For years, I thought I was politically orphaned. Raised by self-declared Red Tories, I grew up believing there was a place in the political landscape for people who were fiscally responsible, socially compassionate, and allergic to extremes. Turns out, that place was like Narnia—real in theory, impossible to find on a map.
“Red Tory,” they’d say at the dinner table, with pride. A term I once thought meant “liberal who liked spreadsheets” or “conservative who didn’t hate people.” It was a dignified kind of centrism—one that respected institutions but wasn’t shackled by them, that could balance budgets and still fund libraries.
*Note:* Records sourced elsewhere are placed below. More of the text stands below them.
(* ===== verification/LockfreeTest.v ===== *)
(** * LockfreeQueue.cpp: the concurrent part of the test

    Producers, consumers and the main thread as programs that call the queue:
    the same programs run on the queue of the code and on its specification,
    and the simulation between the two carries over. *)
From stdpp Require Import base gmap list.
From S2P Require Import Prelude LockfreeQueue LockfreeQueueInv LockfreeQueueSpec.

(** Between two calls (the condition of the loop), inside a call of the queue,
    and before [fetch_add]. *)
Inductive place := at_loop | in_call | at_add.

(** The lambdas of the threads.  A consumer's [local_consumed] is the length of
    [got], the values it was given; [i] and [j] are a producer's variables. *)
Inductive prog := Consumer (got : list Z) (at_ : place) | Producer (i j : nat) (at_ : place).

(** The main thread: at the joins, in the last call of [empty], and what it
    printed of it. *)
Inductive main_place := joining | asking | printed (empty : bool).

(** The counters are [int]s; [queue_concurrent_test] shows that they stay below
    the number of items. *)
Record test_state (S : Type) := Test {
  sys : S;
  progs : list prog;
  main_at : main_place;
  produced : nat;
  consumed : nat
}.
Arguments Test {S} sys progs main_at produced consumed.
Arguments sys {S} _.
Arguments progs {S} _.
Arguments main_at {S} _.
Arguments produced {S} _.
Arguments consumed {S} _.

Section test.
Context (num_producers num_consumers items_per_producer : nat).

Definition quota : nat := items_per_producer * num_producers / num_consumers.
Definition item (i j : nat) : Z := Z.of_nat (i * items_per_producer + j).

(** The call a program makes next. *)
Definition next_call (p : prog) : option (call Z) :=
  match p with
  | Consumer got at_loop => if bool_decide (length got < quota) then Some Dequeue else None
  | Producer i j at_loop => if bool_decide (j < items_per_producer) then Some (Enqueue (item i j)) else None
  | _ => None
  end.
Definition enter (p : prog) : prog :=
  match p with Consumer got _ => Consumer got in_call | Producer i j _ => Producer i j in_call end.
(** An empty answer sends a consumer back to its loop. *)
Definition leave (p : prog) (r : answer Z) : option prog :=
  match p, r with
  | Consumer got in_call, Dequeued (Some v) => Some (Consumer (got ++ [v]) at_add)
  | Consumer got in_call, Dequeued None => Some (Consumer got at_loop)
  | Producer i j in_call, Enqueued => Some (Producer i j at_add)
  | _, _ => None
  end.
(** [fetch_add]: what is added to [produced] and to [consumed]. *)
Definition add (p : prog) : option (prog * nat * nat) :=
  match p with
  | Consumer got at_add => Some (Consumer got at_loop, 0, 1)
  | Producer i j at_add => Some (Producer i (S j) at_loop, 1, 0)
  | _ => None
  end.
Definition finished (p : prog) : bool :=
  match p with
  | Consumer got at_loop => bool_decide (quota ≤ length got)
  | Producer i j at_loop => bool_decide (items_per_producer ≤ j)
  | _ => false
  end.

(** Thread [n] of the queue is the [n]th program, the last one is [main]; it
    goes on when all others are finished. *)
Inductive tstep {S} (lts : S → option (visible Z) → S → Prop) (t : test_state S) : test_state S → Prop :=
| t_call n p c s' :
    progs t !! n = Some p → next_call p = Some c → lts (sys t) (Some (Call n c)) s' →
    tstep lts t (Test s' (<[n := enter p]> (progs t)) (main_at t) (produced t) (consumed t))
| t_return n p r p' s' :
    progs t !! n = Some p → leave p r = Some p' → lts (sys t) (Some (Return n r)) s' →
    tstep lts t (Test s' (<[n := p']> (progs t)) (main_at t) (produced t) (consumed t))
| t_add n p p' dp dc :
    progs t !! n = Some p → add p = Some (p', dp, dc) →
    tstep lts t (Test (sys t) (<[n := p']> (progs t)) (main_at t) (produced t + dp) (consumed t + dc))
| t_op s' :
    lts (sys t) None s' →
    tstep lts t (Test s' (progs t) (main_at t) (produced t) (consumed t))
| t_join s' :
    main_at t = joining → Forall finished (progs t) → lts (sys t) (Some (Call (length (progs t)) Empty)) s' →
    tstep lts t (Test s' (progs t) asking (produced t) (consumed t))
| t_print b s' :
    main_at t = asking → lts (sys t) (Some (Return (length (progs t)) (IsEmpty b))) s' →
    tstep lts t (Test s' (progs t) (printed b) (produced t) (consumed t)).
Definition trun {S} (lts : S → option (visible Z) → S → Prop) : relation (test_state S) := rtc (tstep lts).

Definition programs : list prog :=
  replicate num_consumers (Consumer [] at_loop) ++ ((λ i, Producer i 0 at_loop) <$> seq 0 num_producers).
Definition threads_count : nat := num_consumers + num_producers.
Definition tstart {S} (s : S) : test_state S := Test s programs joining 0 0.

(** ** The invariant, on the specification of the queue *)
Implicit Types (p : prog) (st : astatus Z) (a : aqueue Z) (l : list Z).

(** The values a program has put in and taken out, its pending call included. *)
Definition put_in p st : list Z :=
  match p with
  | Consumer _ _ => []
  | Producer i j w =>
      (item i <$> seq 0 j) ++
      match w, st with at_add, _ | in_call, ARet _ => [item i j] | _, _ => [] end
  end.
Definition taken_out p st : list Z :=
  match p with
  | Consumer got _ => got ++ match st with ARet (Dequeued (Some v)) => [v] | _ => [] end
  | Producer _ _ _ => []
  end.

Definition prog_ok (n : nat) p st : Prop :=
  match p with
  | Consumer got w =>
      n < num_consumers ∧ length got ≤ quota ∧
      match w with
      | in_call => length got < quota ∧ ((∃ e, st = ADeq e) ∨ ∃ r, st = ARet (Dequeued r))
      | at_loop => st = AIdle
      | at_add => got ≠ [] ∧ st = AIdle
      end
  | Producer i j w =>
      n = num_consumers + i ∧ j ≤ items_per_producer ∧
      match w with
      | at_loop => st = AIdle
      | in_call => j < items_per_producer ∧ (st = AEnq (item i j) ∨ st = ARet Enqueued)
      | at_add => j < items_per_producer ∧ st = AIdle
      end
  end.
Definition main_ok (m : main_place) (ps : list prog) st l : Prop :=
  match m with
  | joining => st = AIdle
  | asking => Forall finished ps ∧
      ((∃ e n, st = AEmpty e n ∧ (e = true → l = []) ∧ (n = true → l ≠ [])) ∨ st = ARet (IsEmpty (is_nil l)))
  | printed b => Forall finished ps ∧ st = AIdle ∧ b = is_nil l
  end.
But as the political spectrum bent into a pretzel over the years, that red tory identity became… well, kind of vintage. I wasn’t left-wing enough for the left, not right-wing enough for the right, and definitely not unhinged enough for Twitter/X.
Enter: Mark Carney. Is he the Second Coming of Red Toryism? I don’t know, but I’d like to believe he’s at least Red Tory–adjacent. A man who speaks in full sentences, believes in climate science and markets, and doesn’t treat nuance like a communicable disease? Be still my pragmatic heart. Carney walks into a room and doesn’t make me want to Google “How to move to Scandinavia.” He talks like someone who has read a book and written a balance sheet. He’s got that rare vibe of a person who’s balanced billion-dollar budgets and waited patiently in a Shoppers Drug Mart line during flu season. So maybe, just maybe, I’m not politically homeless anymore. Maybe there’s room again for the practical idealists, the moderate radicals, the spreadsheet socialists, the “yes to public transit, no to populism” crowd.
Maybe Red Tories weren’t extinct—just waiting for the right guy with an Oxford brain and a Bay Street backbone to dust off the label and make it cool again. Call it what you want—Red Tory, sensible centrist, adult-in-the-room—but if Carney’s leading, I’m following.